Jesus said to his disciples:

“You are the salt of the earth. But if salt loses its taste, with what can it be seasoned? It is no longer good for anything but to be thrown out and trampled underfoot. You are the light of the world. A city set on a mountain cannot be hidden. Nor do they light a lamp and then put it under a bushel basket; it is set on a lampstand, where it gives light to all in the house. Just so, your light must shine before others, that they may see your good deeds and glorify your heavenly Father.”

This morning, as I usually do, I treated myself to a breakfast of scrambled eggs and sausage, sans toast, as I’m trying to cut down on breads in the new year. This has become a Sunday morning ritual for me, almost a ballet in the kitchen. I set up the medication trays for the week for my wife and me (middle age is an adventure!) while the oven preheats and then the sausage cooks, and then time the scrambled eggs in the microwave so that everything gets done at the same time. My wife has learned to stay out of my way as I do this little pas des oeufs each weekend.

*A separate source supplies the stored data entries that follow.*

(** Of the rows that [add] looks up, and of what they leave out. *)
Lemma add_missing_parents db cs :
  wf db -> ~ Forall (stored db (i_repo_id cs)) (i_parents cs) ->
  exists ms, add db cs = (db, Err (MissingParents ms)) /\ ms <> [] /\
    forall p, p ∈ ms <-> p ∈ i_parents cs /\ ~ stored db (i_repo_id cs) p.
Proof.
  intros Hwf Hpar. unfold add. set (rows := match i_parents cs with [] => [] | _ => _ end).
  assert (forall p, p ∈ i_parents cs -> (exists r, r ∈ rows /\ r_cs_id r = p) <-> stored db (i_repo_id cs) p) as Hrows.
  { intros p Hp. rewrite stored_row by done. unfold rows.
    destruct (i_parents cs) as [|q ps]; [by apply elem_of_nil in Hp|].
    setoid_rewrite elem_of_select. split; [naive_solver|]. intros (r & Hr & <- & <-). by exists r. }
  pose proof (check_missing_rows_spec (i_parents cs) rows) as Hm.
  destruct (check_missing_rows (i_parents cs) rows) as [[]|[ms|]|]; [| |done|done].
  - destruct Hpar. apply Forall_forall. intros p Hp. by apply Hrows, Hm.
  - exists ms. destruct Hm as [Hne Hms]. split; [done|]. split; [done|]. intros p. rewrite Hms. split.
    + intros [Hp Hno]. split; [done|]. intros (r & Hr & E)%Hrows; [|done]. by apply (Hno r).
    + intros [Hp Hno]. split; [done|]. intros r Hr E. apply Hno, Hrows; [done|]. by exists r.
Qed.

(** What [add] does for a changeset whose parents are stored. *)
Lemma add_with_parents db cs :
  wf db -> (lenN (changesets db) < 2 ^ 64 - 1)%N ->
  (forall p, p ∈ i_parents cs -> stored db (i_repo_id cs) p) ->
  (stored db (i_repo_id cs) (i_cs_id cs) /\
   add db cs = (db, _ ← check_changeset_matches db cs; Ok false)) \/
  (~ stored db (i_repo_id cs) (i_cs_id cs) /\ exists db' g,
     add db cs = (db', Ok true) /\ wf db' /\
     select_changeset db' (i_repo_id cs) (i_cs_id cs)
     = Some (mkEntry (i_repo_id cs) (i_cs_id cs) (i_parents cs) g) /\
     generation_above db (i_repo_id cs) (i_parents cs) g /\
     length (changesets db') = S (length (changesets db)) /\
     forall repo c, (repo, c) <> (i_repo_id cs, i_cs_id cs) ->
       select_changeset db' repo c = select_changeset db repo c).
Proof.
  intros Hwf Hlen Hpar. unfold add.
  set (rows := match i_parents cs with [] => [] | _ => _ end).
  assert (forall r, r ∈ rows <-> r ∈ changesets db /\ r_repo_id r = i_repo_id cs /\ r_cs_id r ∈ i_parents cs) as Hrows.
  { intros r. unfold rows. destruct (i_parents cs) as [|p ps]; [|apply elem_of_select].
    split; [by intros ?%elem_of_nil|]. by intros (_ & _ & ?%elem_of_nil). }
  assert (NoDup rows) as Hnd.
  { unfold rows. destruct (i_parents cs); [constructor|]. unfold SelectChangesets.
    apply NoDup_ListNoDup, List.NoDup_filter, NoDup_ListNoDup. by eapply NoDup_fmap_1, wf_ids. }
  assert (forall p, p ∈ i_parents cs -> exists r, r ∈ rows /\ r_cs_id r = p) as Hfound.
  { intros p Hp. destruct (proj1 (stored_row _ _ _ Hwf) (Hpar p Hp)) as (r & Hr & H1 & H2). exists r.
    split; [|done]. apply Hrows. by subst. }
  pose proof (check_missing_rows_spec (i_parents cs) rows) as Hm.
  destruct (check_missing_rows (i_parents cs) rows) as [[]|[ms|]|]; [| |done|done].
  2: { destruct Hm as [Hne Hms]. destruct ms as [|p ms]; [done|].
       destruct (proj1 (Hms p) ltac:(by left)) as [Hp Hno]. destruct (Hfound p Hp) as (r & Hr & E).
       by destruct (Hno r Hr). }
  unfold InsertChangeset.
  destruct (select_cases db Hwf (i_repo_id cs) (i_cs_id cs))
    as [(E & -> & Hno)|(r & qs & Hr & H1 & H2 & _ & _ & -> & E)].
  2: { left. split; [unfold stored; by rewrite E|done]. }
  right. split; [unfold stored; rewrite E; by intros [? [=]]|].
  set (id := (1 + foldr N.max 0 (r_id <$> changesets db))%N).
  destruct (parent_inserts_spec db (i_repo_id cs) id rows Hwf) with (parents := i_parents cs) (k := 0)
    as (ps & Eps & Hps & Hins); [intros r Hr; apply Hrows in Hr; naive_solver|done|done|].
  assert (max_gen rows = max_gen ps) as Hmax.
  { apply max_gen_ext. rewrite Forall_forall in Hps. intros r. split; [|apply Hps]. intros Hr.
    pose proof (proj1 (Hrows r) Hr) as (H1 & H2 & H3). rewrite <- Eps in H3.
    apply list_elem_of_fmap in H3 as (r' & E' & Hr'). pose proof (proj1 (Hrows r') (Hps r' Hr')) as (H4 & H5 & _).
    assert (r = r') as ->; [|done]. eapply (NoDup_fmap_inj key_of); [by apply wf_keys|done|done|].
    unfold key_of. congruence. }
  assert (Forall (fun p => p ∈ changesets db /\ r_repo_id p = i_repo_id cs) ps) as Hpdb.
  { eapply Forall_impl; [exact Hps|]. intros r Hr%Hrows. naive_solver. }
  assert (max_gen ps <= lenN (changesets db))%N as Hle.
  { apply max_gen_le. intros r Hr. rewrite Forall_forall in Hpdb. by apply (wf_gens db Hwf), Hpdb. }
  fold (max_gen rows). rewrite Hmax, usize_add_small by lia. rewrite N.add_comm.
  set (new := mkRow id (i_repo_id cs) (i_cs_id cs) (1 + max_gen ps)).
  unfold insert_parents. change 0%N with (N.of_nat 0). rewrite Hins, bind_Ok.
  assert (r_id new ∉ r_id <$> changesets db) as Hid by apply fresh_id_spec.
  assert (key_of new ∉ key_of <$> changesets db) as Hkey.
  { intros (r & Er & Hr)%list_elem_of_fmap. unfold key_of in Er. simpl in Er. injection Er as E1 E2.
    by destruct (Hno r Hr). }
  exists (inserted db new ps), (1 + max_gen ps)%N. split; [done|].
  split; [by apply inserted_wf|]. split; [rewrite <- Eps; by apply (inserted_select_new db Hwf new ps)|].
  split; [rewrite <- Eps; by apply generation_above_max|].
  split; [unfold inserted; cbn [changesets]; rewrite length_app; simpl; lia|].
  intros repo c Hne. by apply inserted_select_old.
Qed.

But here’s the catch: I can make scrambled eggs come out perfectly in the microwave (really!), but … they’re still scrambled eggs. Even though it’s my favorite way to eat eggs — the only way I like them, really — they’re still bland in both taste and texture. In order to make them taste good, I have to add something to them. I could add salsa, cheese, pepper, or a combination of these, but I always start with salt. Salt adds flavor by itself, but also by bringing out the more subtle flavor of the eggs themselves rather than just masking it with different flavors.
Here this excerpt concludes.